El Pacífico Sur tomaba Valparaíso como yo tomara tu cuerpo: con pausa disimulada.
Cada ola era una carta de amor, una declaración de intenciones, de principios a los que, más que al mar, témpano en retroceso, miraban ansiosos al cielo.Nadie lo percibía en las notas claras del agua y el aire.
El cielo amaba el Pacífico Sur mientras yo, ave de pecho calmo, te amaba indiscriminadamente, sabiendo que no te amaría más en Valparaíso, entre graznidos de gaviotas que imitaban a los pájaros blancos que crecerían en la espalda del sol. A la noche, ya en Santiago, me volvería a posar en ti.
De mi boca salían palabras, que me precedían pulcras, arrastrando un halo de ternura que siempre quise dar a mis manos y a su proceder cauteloso para contigo. Muy cerca, cual astro de luz, iba mi boca satelital llena de lirios que dibujaban sonrisas amanecidas y tardes de crepúsculo anaranjado.
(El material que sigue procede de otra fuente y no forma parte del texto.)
(** C2 fails as stated: the text of the last summarisation that
    succeeded is not the baseline.  The first fire on "hello" issues a
    request; the request succeeds, which clears the baseline; the next
    fire on the same transcript issues the same request again. *)
Lemma same_text_is_summarised_again :
  let hello := lit "hello" in
  let response := mkSummaryResponse (lit "A greeting.") (lit "t1") in
  let fired := intervalFire hello initial in
  let settled := generateSummary_settle (Resolved response) (lit "1") (fst fired) in
  snd fired = [Summarize hello]
  /\ lastTranscriptRef (fst fired) = hello
  /\ lastTranscriptRef settled = []
  /\ lastTranscriptRef settled <> hello
  /\ snd (intervalFire hello settled) = [Summarize hello]
  /\ snd (intervalFire hello settled) <> [].
Proof.
  cbv zeta. repeat split; try reflexivity; discriminate.
Qed.

(** C9.  A summarisation that fails leaves the current summary and the
    history as they were and records an error; this holds for the
    [catch] path alone and for a whole run of [generateSummary].  The
    history changes only when the request succeeds, and then the new item
    is put in front. *)
Theorem failed_summary_changes_nothing_but_error
    (text : jsstring) (message : option jsstring) (o : outcome)
    (now : jsstring) (st : state) :
  let failed := generateSummary_settle (Rejected message) now st in
  let run := generateSummary text (Rejected message) now st in
  currentSummary failed = currentSummary st
  /\ summaryHistory failed = summaryHistory st
  /\ (exists e, error failed = Some e /\ truthy e = true)
  /\ currentSummary run = currentSummary st
  /\ summaryHistory run = summaryHistory st
  /\ summaryHistory (generateSummary_settle o now st)
     = match o with
       | Resolved response =>
           {| id := now; summary := response_summary response;
              timestamp := response_timestamp response |}
           :: summaryHistory st
       | Rejected _ => summaryHistory st
       end.
Proof.
  cbv zeta. repeat split.
  - cbn [generateSummary_settle error]. unfold or_else.
    destruct (truthy_opt message) eqn:E.
    + destruct message as [e|]; [|discriminate]. exists e. auto.
    + exists failureMessage. auto.
  - unfold generateSummary, generateSummary_call.
    destruct (negb (truthy text) || negb (truthy (trim text)));
      reflexivity.
  - unfold generateSummary, generateSummary_call.
    destruct (negb (truthy text) || negb (truthy (trim text)));
      reflexivity.
  - destruct o; reflexivity.
Qed.

End SummaryFacts.

(** ** The streaming client *)

Section ClientFacts.

Import Deepgram.


Lemma results_is_not_turnInfo (v : option jsstring) :
  is_string v "TurnInfo" = true -> is_string v "Results" = false.
Proof.
  destruct v as [s|]; [|discriminate]. unfold is_string.
  intros H. apply jsstring_eqb_eq in H. subst s. reflexivity.
Qed.







(** The same update with confidence 0.5 is interim: the threshold is
    strict. *)
Lemma update_at_threshold_is_interim :
  handleDeepgramMessage
    {| type := Some (lit "TurnInfo"); transcript := Some (lit "Hello");
       event := Some (lit "Update"); end_of_turn_confidence := Some (1 # 2)%Q;
       is_final := None; channel_transcript := None |}
    recordingSession
  = Some (7, mkTranscriptMessage (lit "Hello") false).
Proof. reflexivity. Qed.

Lemma stop_when_not_recording (throws : effect -> bool) (st : service) :
  isRecording st = false -> stopTranscription throws st = (st, []).
Proof. intros H. unfold stopTranscription. rewrite H. reflexivity. Qed.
En el cielo, aguas con alas desazonaban al sol y a los bañistas que imaginaban cómo sería el próximo verano, cómo nadarían por él, por el Pacífico Sur, dejando un rastro de lágrimas de agua y sal en el eco de sus pies.
Yo traía a mí la próxima noche, aquella en la que cercenaría el vació en mi vientre, y en ella nos veía hechos calma y mar. Tú serías el Pacífico Sur. Y así imaginaba mi verano inmediato.
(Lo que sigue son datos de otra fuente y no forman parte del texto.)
(** * Spam_Email_Detection.ipynb: a shallow embedding of the notebook

    The notebook is a straight-line script of six code cells.  Its cells are
    embedded as a program in a small monad (global NumPy generator state,
    an event log, exceptions); the library calls it makes (pandas, NumPy,
    scikit-learn, matplotlib/seaborn) are gathered in a record so that the
    script can be run against the model of the libraries given here or
    against any other implementation. *)

From Stdlib Require Import List String Ascii ZArith Bool Arith Lia Floats
  Permutation.
From Stdlib Require FinFun.
Import ListNotations.
Open Scope string_scope.

(** ** NumPy's legacy generator: MT19937 as used by [RandomState] *)

Module MT19937.

Local Open Scope Z_scope.

Definition N : nat := 624.
Definition M : nat := 397.
Definition MATRIX_A : Z := 0x9908b0df.
Definition UPPER_MASK : Z := 0x80000000.
Definition LOWER_MASK : Z := 0x7fffffff.

Definition u32 (z : Z) : Z := Z.land z 0xffffffff.

(** [key] holds the 624 words, [pos] the index of the next word. *)
Record state := mkState { key : list Z; pos : nat }.

(** mt19937_seed: Knuth's recurrence, [pos] left at the end of the block. *)
Fixpoint seed_loop (n : nat) (p : Z) (s : Z) : list Z :=
  match n with
  | O => []
  | S n' =>
      s :: seed_loop n' (p + 1)
             (u32 (1812433253 * (Z.lxor s (Z.shiftr s 30)) + p + 1))
  end.

Definition seed (s : Z) : state :=
  mkState (seed_loop N 0 (u32 s)) N.

Definition get (k : list Z) (i : nat) : Z := nth i k 0.

Fixpoint set (k : list Z) (i : nat) (v : Z) : list Z :=
  match k, i with
  | [], _ => []
  | _ :: t, O => v :: t
  | h :: t, S i' => h :: set t i' v
  end.

(** One word of the in-place regeneration: word [i] from words [i],
    [j] (its successor, cyclically) and [m] (397 further, cyclically). *)
Definition twist (k : list Z) (i j m : nat) : list Z :=
  let y := Z.lor (Z.land (get k i) UPPER_MASK) (Z.land (get k j) LOWER_MASK) in
  let mag := if Z.testbit y 0 then MATRIX_A else 0 in
  set k i (Z.lxor (Z.lxor (get k m) (Z.shiftr y 1)) mag).

(** mt19937_gen: the block is updated in place from index 0 upwards, so
    the words read at [i + M - N] are already new ones. *)
Fixpoint gen_loop (n : nat) (i : nat) (k : list Z) : list Z :=
  match n with
  | O => k
  | S n' =>
      gen_loop n' (S i)
        (twist k i (Nat.modulo (S i) N) (Nat.modulo (i + M) N))
  end.

Definition gen (s : state) : state := mkState (gen_loop N 0 (key s)) 0.

Definition temper (y : Z) : Z :=
  let y := Z.lxor y (Z.shiftr y 11) in
  let y := Z.lxor y (Z.land (u32 (Z.shiftl y 7)) 0x9d2c5680) in
  let y := Z.lxor y (Z.land (u32 (Z.shiftl y 15)) 0xefc60000) in
  Z.lxor y (Z.shiftr y 18).

(** mt19937_next: regenerate when the block is used up, then temper. *)
Definition next (s : state) : Z * state :=
  let s := if Nat.eqb (pos s) N then gen s else s in
  (temper (get (key s) (pos s)), mkState (key s) (S (pos s))).

End MT19937.

(** ** Outcomes of a call *)

(** The Python exceptions the modelled calls can raise.  A message that
    would print a floating-point number is given without it. *)
Inductive exn : Type :=
| ValueError (msg : string)
| KeyError (key : string)
| NotFittedError (msg : string).

(** A call returns, raises, or (in the model only) exhausts the bound put
    on an unbounded loop of the library. *)
Inductive result (A : Type) : Type :=
| Ok (a : A)
| Raise (e : exn)
| Unbounded.
Arguments Ok {A} a.
Arguments Raise {A} e.
Arguments Unbounded {A}.

(** ** NumPy: [RandomState], [random_interval], [shuffle], [permutation] *)

Module Numpy.

Import MT19937.
Local Open Scope Z_scope.

(** Smallest bit mask covering [max]. *)
Definition interval_mask (max : Z) : Z :=
  let m := max in
  let m := Z.lor m (Z.shiftr m 1) in
  let m := Z.lor m (Z.shiftr m 2) in
  let m := Z.lor m (Z.shiftr m 4) in
  let m := Z.lor m (Z.shiftr m 8) in
  let m := Z.lor m (Z.shiftr m 16) in
  Z.lor m (Z.shiftr m 32).

(** The rejection loop [while ((value = next & mask) > max);], cut after
    [fuel] draws.  Only the 32-bit branch is modelled ([max] below 2^32). *)
Fixpoint interval_loop (fuel : nat) (max mask : Z) (s : state)
  : option (Z * state) :=
  match fuel with
  | O => None
  | S fuel' =>
      let (v, s') := next s in
      let value := Z.land v mask in
      if value >? max then interval_loop fuel' max mask s'
      else Some (value, s')
  end.

Definition random_interval (fuel : nat) (max : Z) (s : state)
  : option (Z * state) :=
  if max =? 0 then Some (0, s)
  else interval_loop fuel max (interval_mask max) s.

Definition swap {A} (d : A) (arr : list A) (i j : nat) : list A :=
  let ai := nth i arr d in
  let aj := nth j arr d in
  map (fun '(k, a) => if Nat.eqb k i then aj else if Nat.eqb k j then ai else a)
      (combine (seq 0 (List.length arr)) arr).

(** [for i in reversed(range(1, n)): j = random_interval(i); swap i j];
    the argument [i] counts down from [n - 1]. *)
Fixpoint shuffle_loop (fuel : nat) (i : nat) (arr : list nat) (s : state)
  : option (list nat * state) :=
  match i with
  | O => Some (arr, s)
  | S i' =>
      match random_interval fuel (Z.of_nat i) s with
      | None => None
      | Some (j, s') => shuffle_loop fuel i' (swap O arr i (Z.to_nat j)) s'
      end
  end.

Definition shuffle (fuel : nat) (arr : list nat) (s : state)
  : option (list nat * state) :=
  shuffle_loop fuel (List.length arr - 1) arr s.

(** [RandomState.permutation(n)]: shuffle [arange(n)]. *)
Definition permutation (fuel : nat) (n : nat) (s : state)
  : option (list nat * state) :=
  shuffle fuel (seq 0 n) s.

(** [RandomState(seed)] for an integer seed. *)
Definition RandomState (seed : Z) : result state :=
  if (seed <? 0) || (0xffffffff <? seed)
  then Raise (ValueError "Seed must be between 0 and 2**32 - 1")
  else Ok (MT19937.seed seed).

End Numpy.

(** ** pandas: frames and series *)

Module Pandas.

(** A Series keeps, for every value, the index label of its row. *)
Definition Series (A : Type) : Type := list (nat * A).

Definition values {A} (s : Series A) : list A := map snd s.

Record DataFrame_t : Type := mkFrame {
  columns : list string;
  rows : list (nat * list string)
}.

(** [pd.DataFrame(data)] for a dict of equally long lists: one column per
    key in insertion order, a fresh range index. *)
Definition DataFrame (data : list (string * list string)) : result DataFrame_t :=
  match data with
  | [] => Ok (mkFrame [] [])
  | (_, c0) :: _ =>
      let n := List.length c0 in
      if forallb (fun kv => Nat.eqb (List.length (snd kv)) n) data
      then Ok (mkFrame (map fst data)
                 (map (fun i => (i, map (fun kv => nth i (snd kv) EmptyString) data))
                      (seq 0 n)))
      else Raise (ValueError "All arrays must be of the same length")
  end.

Fixpoint position (name : string) (cols : list string) : option nat :=
  match cols with
  | [] => None
  | c :: cs => if String.eqb c name then Some O
               else option_map S (position name cs)
  end.

(** [df[name]] *)
Definition getitem (df : DataFrame_t) (name : string) : result (Series string) :=
  match position name (columns df) with
  | Some p => Ok (map (fun r => (fst r, nth p (snd r) EmptyString)) (rows df))
  | None => Raise (KeyError name)
  end.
Los bañistas dibujaban líneas estranguladas mientras yo les intentaba decir que el Pacífico Sur ya nunca sería tan fulguroso y fértil, que el ocaso dejaría sin nombre al agua, sin aliento a mí.
Sólo tus ojos entendieron mis palabras necesitadas.
Allí también nos amamos más allá de espacios y tiempos.